● **YOUR OBJECTIVE**: All that is wanted is a word-for-word copy of the data from its first line to the line containing "advance_while (fun l => is_blank", both included.

•••••

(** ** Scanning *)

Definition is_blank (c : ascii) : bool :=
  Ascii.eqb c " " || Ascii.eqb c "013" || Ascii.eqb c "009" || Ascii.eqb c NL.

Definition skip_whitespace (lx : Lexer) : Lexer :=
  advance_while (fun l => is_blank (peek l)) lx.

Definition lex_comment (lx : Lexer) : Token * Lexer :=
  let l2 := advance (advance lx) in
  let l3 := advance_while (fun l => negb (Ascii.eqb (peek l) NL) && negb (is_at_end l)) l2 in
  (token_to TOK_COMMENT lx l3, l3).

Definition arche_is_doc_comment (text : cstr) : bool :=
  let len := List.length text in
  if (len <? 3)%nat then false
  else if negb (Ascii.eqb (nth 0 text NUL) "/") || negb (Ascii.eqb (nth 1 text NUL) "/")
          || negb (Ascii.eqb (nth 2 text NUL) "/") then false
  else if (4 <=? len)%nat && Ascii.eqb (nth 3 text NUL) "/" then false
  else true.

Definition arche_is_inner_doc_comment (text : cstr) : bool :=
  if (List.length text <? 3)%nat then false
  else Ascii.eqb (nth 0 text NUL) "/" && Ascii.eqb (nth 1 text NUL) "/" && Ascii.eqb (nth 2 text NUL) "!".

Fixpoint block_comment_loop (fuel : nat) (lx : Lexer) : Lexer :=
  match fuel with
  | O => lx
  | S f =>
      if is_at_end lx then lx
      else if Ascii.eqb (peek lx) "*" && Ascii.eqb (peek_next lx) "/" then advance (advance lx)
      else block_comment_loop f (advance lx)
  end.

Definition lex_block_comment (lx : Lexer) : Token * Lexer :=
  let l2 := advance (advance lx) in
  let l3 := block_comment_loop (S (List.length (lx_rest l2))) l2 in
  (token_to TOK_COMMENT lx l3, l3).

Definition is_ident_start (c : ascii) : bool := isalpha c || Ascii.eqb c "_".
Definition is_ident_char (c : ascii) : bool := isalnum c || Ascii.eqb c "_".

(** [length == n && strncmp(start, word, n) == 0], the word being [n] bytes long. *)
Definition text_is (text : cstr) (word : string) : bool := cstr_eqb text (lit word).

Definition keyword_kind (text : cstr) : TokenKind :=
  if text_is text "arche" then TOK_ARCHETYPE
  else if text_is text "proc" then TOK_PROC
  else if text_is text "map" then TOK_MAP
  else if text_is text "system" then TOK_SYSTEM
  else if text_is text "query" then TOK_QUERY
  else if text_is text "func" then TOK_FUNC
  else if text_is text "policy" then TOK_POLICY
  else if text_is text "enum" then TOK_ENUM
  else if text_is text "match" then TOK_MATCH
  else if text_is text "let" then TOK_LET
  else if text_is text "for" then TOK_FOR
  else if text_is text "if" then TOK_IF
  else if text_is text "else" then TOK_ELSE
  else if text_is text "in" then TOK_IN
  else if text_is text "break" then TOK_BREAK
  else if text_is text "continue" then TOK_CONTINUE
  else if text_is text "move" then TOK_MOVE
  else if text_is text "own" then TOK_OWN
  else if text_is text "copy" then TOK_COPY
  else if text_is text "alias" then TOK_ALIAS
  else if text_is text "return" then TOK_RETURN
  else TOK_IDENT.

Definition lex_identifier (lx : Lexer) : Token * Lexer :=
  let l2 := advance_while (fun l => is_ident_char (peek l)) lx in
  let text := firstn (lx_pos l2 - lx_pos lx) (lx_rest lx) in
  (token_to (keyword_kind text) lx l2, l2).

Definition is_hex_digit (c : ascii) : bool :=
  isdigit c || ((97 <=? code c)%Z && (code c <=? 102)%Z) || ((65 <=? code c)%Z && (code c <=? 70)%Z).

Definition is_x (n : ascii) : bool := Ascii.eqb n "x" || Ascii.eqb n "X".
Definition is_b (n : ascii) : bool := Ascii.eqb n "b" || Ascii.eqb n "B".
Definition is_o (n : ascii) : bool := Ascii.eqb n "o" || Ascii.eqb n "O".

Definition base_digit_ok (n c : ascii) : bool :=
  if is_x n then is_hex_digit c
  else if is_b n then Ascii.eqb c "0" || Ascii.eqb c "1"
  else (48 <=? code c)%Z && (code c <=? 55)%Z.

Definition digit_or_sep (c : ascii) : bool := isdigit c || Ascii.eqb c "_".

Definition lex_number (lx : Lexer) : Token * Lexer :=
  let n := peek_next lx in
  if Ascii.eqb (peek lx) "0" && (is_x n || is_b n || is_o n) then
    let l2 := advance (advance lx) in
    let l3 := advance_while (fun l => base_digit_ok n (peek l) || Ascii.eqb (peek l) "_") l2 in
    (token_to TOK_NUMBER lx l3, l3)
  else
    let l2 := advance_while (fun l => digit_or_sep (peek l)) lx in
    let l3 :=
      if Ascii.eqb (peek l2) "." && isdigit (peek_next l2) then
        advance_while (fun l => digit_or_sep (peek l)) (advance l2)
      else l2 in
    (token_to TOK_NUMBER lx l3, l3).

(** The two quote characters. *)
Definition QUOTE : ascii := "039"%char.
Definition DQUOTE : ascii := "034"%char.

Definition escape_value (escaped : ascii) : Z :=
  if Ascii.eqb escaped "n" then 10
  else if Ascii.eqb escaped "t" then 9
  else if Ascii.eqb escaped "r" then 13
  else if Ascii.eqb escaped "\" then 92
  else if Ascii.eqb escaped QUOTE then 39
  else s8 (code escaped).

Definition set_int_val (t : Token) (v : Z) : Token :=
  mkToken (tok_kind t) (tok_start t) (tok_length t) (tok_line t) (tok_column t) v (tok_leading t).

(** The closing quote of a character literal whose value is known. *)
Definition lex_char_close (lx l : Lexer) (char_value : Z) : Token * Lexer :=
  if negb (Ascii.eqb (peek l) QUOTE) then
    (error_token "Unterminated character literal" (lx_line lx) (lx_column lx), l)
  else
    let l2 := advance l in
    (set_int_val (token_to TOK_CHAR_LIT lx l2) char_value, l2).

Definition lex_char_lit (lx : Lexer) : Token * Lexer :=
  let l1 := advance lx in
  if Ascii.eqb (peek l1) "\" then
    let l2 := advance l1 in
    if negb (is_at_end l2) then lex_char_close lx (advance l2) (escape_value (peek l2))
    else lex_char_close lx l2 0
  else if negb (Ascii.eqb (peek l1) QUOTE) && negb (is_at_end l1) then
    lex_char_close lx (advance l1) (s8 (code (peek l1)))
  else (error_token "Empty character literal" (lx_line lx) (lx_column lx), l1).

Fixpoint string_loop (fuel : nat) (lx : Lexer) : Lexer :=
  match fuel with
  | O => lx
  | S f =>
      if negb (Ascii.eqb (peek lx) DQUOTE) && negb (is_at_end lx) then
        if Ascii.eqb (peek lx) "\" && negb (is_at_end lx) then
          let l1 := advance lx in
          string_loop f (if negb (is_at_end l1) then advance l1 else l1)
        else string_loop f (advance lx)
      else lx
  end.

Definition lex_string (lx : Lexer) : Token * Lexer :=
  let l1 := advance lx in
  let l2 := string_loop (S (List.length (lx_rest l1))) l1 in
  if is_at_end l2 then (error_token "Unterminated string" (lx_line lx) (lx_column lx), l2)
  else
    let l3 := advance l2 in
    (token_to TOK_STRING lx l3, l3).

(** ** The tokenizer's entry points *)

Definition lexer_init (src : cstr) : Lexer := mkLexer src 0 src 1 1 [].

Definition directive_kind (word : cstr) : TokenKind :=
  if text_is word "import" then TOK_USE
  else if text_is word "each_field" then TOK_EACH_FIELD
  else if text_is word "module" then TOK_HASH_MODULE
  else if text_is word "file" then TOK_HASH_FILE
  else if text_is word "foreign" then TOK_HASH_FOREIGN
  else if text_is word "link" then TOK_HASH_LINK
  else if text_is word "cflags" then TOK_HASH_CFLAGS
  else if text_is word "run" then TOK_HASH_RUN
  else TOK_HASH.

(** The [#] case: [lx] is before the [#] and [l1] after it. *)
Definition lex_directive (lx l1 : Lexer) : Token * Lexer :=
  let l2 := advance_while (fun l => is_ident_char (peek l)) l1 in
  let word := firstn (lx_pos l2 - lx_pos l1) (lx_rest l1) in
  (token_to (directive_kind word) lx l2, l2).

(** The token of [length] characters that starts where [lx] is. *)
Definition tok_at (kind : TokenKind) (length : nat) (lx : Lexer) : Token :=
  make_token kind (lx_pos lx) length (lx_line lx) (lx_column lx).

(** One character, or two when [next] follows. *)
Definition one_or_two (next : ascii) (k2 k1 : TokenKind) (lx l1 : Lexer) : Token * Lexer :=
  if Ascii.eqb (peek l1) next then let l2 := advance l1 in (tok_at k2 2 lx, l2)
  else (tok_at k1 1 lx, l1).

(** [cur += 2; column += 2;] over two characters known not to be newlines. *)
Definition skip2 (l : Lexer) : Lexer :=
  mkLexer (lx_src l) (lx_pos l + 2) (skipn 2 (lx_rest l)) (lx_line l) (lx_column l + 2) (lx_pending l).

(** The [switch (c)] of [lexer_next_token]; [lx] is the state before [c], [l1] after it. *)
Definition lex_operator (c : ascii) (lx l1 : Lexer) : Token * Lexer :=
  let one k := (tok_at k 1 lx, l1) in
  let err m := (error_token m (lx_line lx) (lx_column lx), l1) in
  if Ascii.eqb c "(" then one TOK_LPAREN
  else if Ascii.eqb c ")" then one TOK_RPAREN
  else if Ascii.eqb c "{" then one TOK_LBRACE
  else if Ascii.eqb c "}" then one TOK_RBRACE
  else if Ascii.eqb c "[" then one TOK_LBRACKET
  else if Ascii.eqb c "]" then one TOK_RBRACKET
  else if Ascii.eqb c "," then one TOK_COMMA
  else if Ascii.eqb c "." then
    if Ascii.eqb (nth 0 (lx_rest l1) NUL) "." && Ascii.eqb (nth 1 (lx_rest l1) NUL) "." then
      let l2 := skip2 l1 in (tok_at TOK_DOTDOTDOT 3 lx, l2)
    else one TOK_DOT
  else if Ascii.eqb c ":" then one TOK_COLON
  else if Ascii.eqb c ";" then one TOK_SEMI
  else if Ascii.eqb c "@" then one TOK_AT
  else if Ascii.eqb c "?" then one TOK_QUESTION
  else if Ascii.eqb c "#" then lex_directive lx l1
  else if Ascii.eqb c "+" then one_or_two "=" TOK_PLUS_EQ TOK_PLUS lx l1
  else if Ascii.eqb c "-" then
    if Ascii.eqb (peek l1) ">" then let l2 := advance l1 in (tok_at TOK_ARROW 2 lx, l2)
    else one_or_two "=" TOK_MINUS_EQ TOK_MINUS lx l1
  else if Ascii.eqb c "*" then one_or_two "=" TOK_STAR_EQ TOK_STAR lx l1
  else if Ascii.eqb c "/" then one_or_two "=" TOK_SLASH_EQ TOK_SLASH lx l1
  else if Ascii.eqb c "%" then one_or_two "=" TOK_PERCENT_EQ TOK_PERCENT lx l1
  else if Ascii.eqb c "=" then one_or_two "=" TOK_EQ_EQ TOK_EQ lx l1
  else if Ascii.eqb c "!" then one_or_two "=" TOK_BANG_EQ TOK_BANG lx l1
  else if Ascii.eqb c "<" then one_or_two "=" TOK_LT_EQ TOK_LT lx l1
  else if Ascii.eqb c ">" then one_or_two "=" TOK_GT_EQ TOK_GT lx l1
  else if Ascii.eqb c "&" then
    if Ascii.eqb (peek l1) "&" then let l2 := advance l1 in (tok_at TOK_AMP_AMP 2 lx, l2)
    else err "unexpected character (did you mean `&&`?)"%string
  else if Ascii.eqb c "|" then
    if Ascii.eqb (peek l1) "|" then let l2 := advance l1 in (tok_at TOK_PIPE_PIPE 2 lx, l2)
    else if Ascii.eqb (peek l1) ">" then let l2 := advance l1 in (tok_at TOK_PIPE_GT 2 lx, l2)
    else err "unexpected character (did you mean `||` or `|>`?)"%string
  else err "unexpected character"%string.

•••••

● **EXERCISE OUTPUT**:
(** ** Scanning *)

Definition is_blank (c : ascii) : bool :=
  Ascii.eqb c " " || Ascii.eqb c "013" || Ascii.eqb c "009" || Ascii.eqb c NL.

Definition skip_whitespace (lx : Lexer) : Lexer :=
  advance_while (fun l => is_blank (peek l)) lx.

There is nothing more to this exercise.